Lemma round_half_even_60 (q : Q) :
  (0 <= q < 60)%Q ->
  0 <= round_half_even q <= 60 /\
  (round_half_even q = 60 <-> (119 # 2 <= q)%Q).
Proof.
  destruct q as [n p]. intros [Hlo Hhi].
  unfold Qle in Hlo. unfold Qlt in Hhi. cbn in Hlo, Hhi.
  unfold round_half_even, Qfloor, Qcompare, Qminus, Qplus, Qopp, inject_Z,
    Qle.
  cbn [Qnum Qden].
  pose proof (Z.mul_div_le n (Z.pos p) ltac:(lia)) as Hf1.
  pose proof (Z.mul_succ_div_gt n (Z.pos p) ltac:(lia)) as Hf2.
  set (f := n / Z.pos p) in *.
  assert (0 <= f) as Hf0 by (apply Z.div_pos; lia).
  assert (f <= 59) as Hf59 by nia.
  rewrite Pos2Z.inj_mul.
  destruct (Z.compare_spec ((n * 1 + - f * Z.pos p) * 2)
              (1 * (Z.pos p * 1))) as [Hc|Hc|Hc].
  - destruct (Z.even f) eqn:Hev.
    + split; [lia|]. split; [intros ->; done|]. intros H.
      assert (f = 59) as -> by nia. done.
    + split; [lia|]. split; [intros; nia|]. intros H. nia.
  - split; [lia|]. split; [intros ->; nia|]. intros H. nia.
  - split; [lia|]. split; [intros; nia|]. intros H. nia.
Qed.

(** X3.  The seconds of the duration message (line 97) are [duration % 60]
    rounded to the nearest integer, ties to even, and printed on two
    digits: they range over 0 to 60 inclusive, and 60 is printed exactly
    when the remainder is 59.5 or more. *)
Theorem seconds_field_range (d : Q) :
  let sec := round_half_even (py_mod d 60) in
  format_0f 2 0 (py_mod d 60) = zfill 2 (pretty sec) /\
  0 <= sec <= 60 /\
  (sec = 60 <-> (119 # 2 <= py_mod d 60)%Q).
Proof.
  intros sec. pose proof (py_mod_bounds d) as Hb.
  split; [apply format_0f_2_0_Qnonneg, Hb|].
  by apply round_half_even_60.
Qed.

(** ** The driver on malformed histories and on failures *)

Section Extras.

Context {World Model : Type} `{!Collaborators World Model}.

Implicit Types (s : state World Model) (e : exception) (ratio : Q).
Implicit Types (t : list (event Model)) (ev : event Model).

Local Open Scope driver_scope.

(** X4.  A history the reduction of lines 62 to 67 cannot read is fatal:
    the exception is not a [RuntimeError], so the [except] clause lets it
    through; the sweep point stops after the trainer call with its line
    unfinished, and nothing that follows the point runs.  A history
    without [val_dice] gives [KeyError: 'val_dice'], an empty [val_dice]
    the [ValueError] of [np.argmax]. *)
Theorem malformed_history_is_fatal ratio (rest : list Q) (k : M unit) s
    (m : Model) (w1 w2 : World) (h : History) (a2 : script_Arguments) e :
  let a1 := set_synthetic_ratio (Some ratio) (args s) in
  let n := String.length (input_channels a1) in
  CustomUNet n 4 16 true (world s) = (Ok m, w1) ->
  run_train_main a1 m w1 = (Ok h, a2, w2) ->
  best_epoch_line (scale_crop a2) h = Raise e ->
  let s' :=
    mkState a2 (Some m)
      (trace s ++
       [Stdout (prefix_text ratio);
        CallCustomUNet n 4 16 true (Ok m);
        CallTrain a1 m (Ok h)]) w2 in
  isinstance_RuntimeError e = false /\
  sweep_point ratio s = (Raise e, s') /\
  (for_each sweep_point (ratio :: rest) ;; k) s = (Raise e, s') /\
  (h !! "val_dice" = None -> e = Exception KeyError "'val_dice'") /\
  (h !! "val_dice" = Some [] ->
   e = Exception ValueError "attempt to get argmax of an empty sequence").
Proof.
  intros a1 n Hctor Htrain Hline s'.
  pose proof (best_epoch_line_Raise _ _ _ Hline) as He.
  assert (sweep_point ratio s = (Raise e, s')) as Hpoint.
  { rewrite sweep_point_unfold. unfold sweep_point_nf.
    fold a1. fold n. rewrite Hctor, Htrain, Hline. unfold handled.
    rewrite He. unfold s'. by rewrite <- !app_assoc. }
  split; [exact He|]. split; [exact Hpoint|]. split.
  { unfold bind. by rewrite for_each_cons, Hpoint. }
  unfold best_epoch_line, getitem_key in Hline.
  split; intros Hdice; rewrite Hdice in Hline;
    cbn [result_bind np_argmax] in Hline; by injection Hline as <-.
Qed.

(** X5.  The footer is printed exactly when [main] ends normally (the
    comment of line 94): a run that returns has a footer line in its
    output, a run that raises has none. *)
Theorem footer_iff_normal_end (w : World) :
  (main w).1 = Ok tt <->
  exists text, text ∈ stdout_of (trace (main w).2) /\ is_footer text = true.
Proof.
  pose proof (main_calm w) as Hcalm.
  destruct (main w) as [[[]|e] s]; cbn [fst snd].
  - destruct Hcalm as (t0 & now & d & _ & ->). split; [intros _|done].
    exists (ending_text now). split; [|apply ending_text_footer].
    rewrite stdout_of_app. apply elem_of_app. right. apply list_elem_of_here.
  - split; [done|]. intros (text & Hin & Hfooter). exfalso.
    destruct Hcalm as (_ & t0 & Ht0 & [Ht|(ev & Ht & Hev)]).
    + rewrite Ht in Hin. pose proof (stdout_of_calm _ Ht0 _ Hin). congruence.
    + rewrite Ht, stdout_of_app in Hin.
      apply elem_of_app in Hin as [Hin|Hin].
      * pose proof (stdout_of_calm _ Ht0 _ Hin). congruence.
      * destruct ev as [|? ? ? ? []|? ? []]; simpl in *; try done;
          by apply elem_of_nil in Hin.
Qed.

::::::

[EXERCISE PROMPT] Above are some lines. Repeat exactly, and only, those from the line that has "A history the" through the line that has "comment of line".

[WRITTEN ANSWER]
(** X4.  A history the reduction of lines 62 to 67 cannot read is fatal:
    the exception is not a [RuntimeError], so the [except] clause lets it
    through; the sweep point stops after the trainer call with its line
    unfinished, and nothing that follows the point runs.  A history
    without [val_dice] gives [KeyError: 'val_dice'], an empty [val_dice]
    the [ValueError] of [np.argmax]. *)
Theorem malformed_history_is_fatal ratio (rest : list Q) (k : M unit) s
    (m : Model) (w1 w2 : World) (h : History) (a2 : script_Arguments) e :
  let a1 := set_synthetic_ratio (Some ratio) (args s) in
  let n := String.length (input_channels a1) in
  CustomUNet n 4 16 true (world s) = (Ok m, w1) ->
  run_train_main a1 m w1 = (Ok h, a2, w2) ->
  best_epoch_line (scale_crop a2) h = Raise e ->
  let s' :=
    mkState a2 (Some m)
      (trace s ++
       [Stdout (prefix_text ratio);
        CallCustomUNet n 4 16 true (Ok m);
        CallTrain a1 m (Ok h)]) w2 in
  isinstance_RuntimeError e = false /\
  sweep_point ratio s = (Raise e, s') /\
  (for_each sweep_point (ratio :: rest) ;; k) s = (Raise e, s') /\
  (h !! "val_dice" = None -> e = Exception KeyError "'val_dice'") /\
  (h !! "val_dice" = Some [] ->
   e = Exception ValueError "attempt to get argmax of an empty sequence").
Proof.
  intros a1 n Hctor Htrain Hline s'.
  pose proof (best_epoch_line_Raise _ _ _ Hline) as He.
  assert (sweep_point ratio s = (Raise e, s')) as Hpoint.
  { rewrite sweep_point_unfold. unfold sweep_point_nf.
    fold a1. fold n. rewrite Hctor, Htrain, Hline. unfold handled.
    rewrite He. unfold s'. by rewrite <- !app_assoc. }
  split; [exact He|]. split; [exact Hpoint|]. split.
  { unfold bind. by rewrite for_each_cons, Hpoint. }
  unfold best_epoch_line, getitem_key in Hline.
  split; intros Hdice; rewrite Hdice in Hline;
    cbn [result_bind np_argmax] in Hline; by injection Hline as <-.
Qed.

(** X5.  The footer is printed exactly when [main] ends normally (the
    comment of line 94): a run that returns has a footer line in its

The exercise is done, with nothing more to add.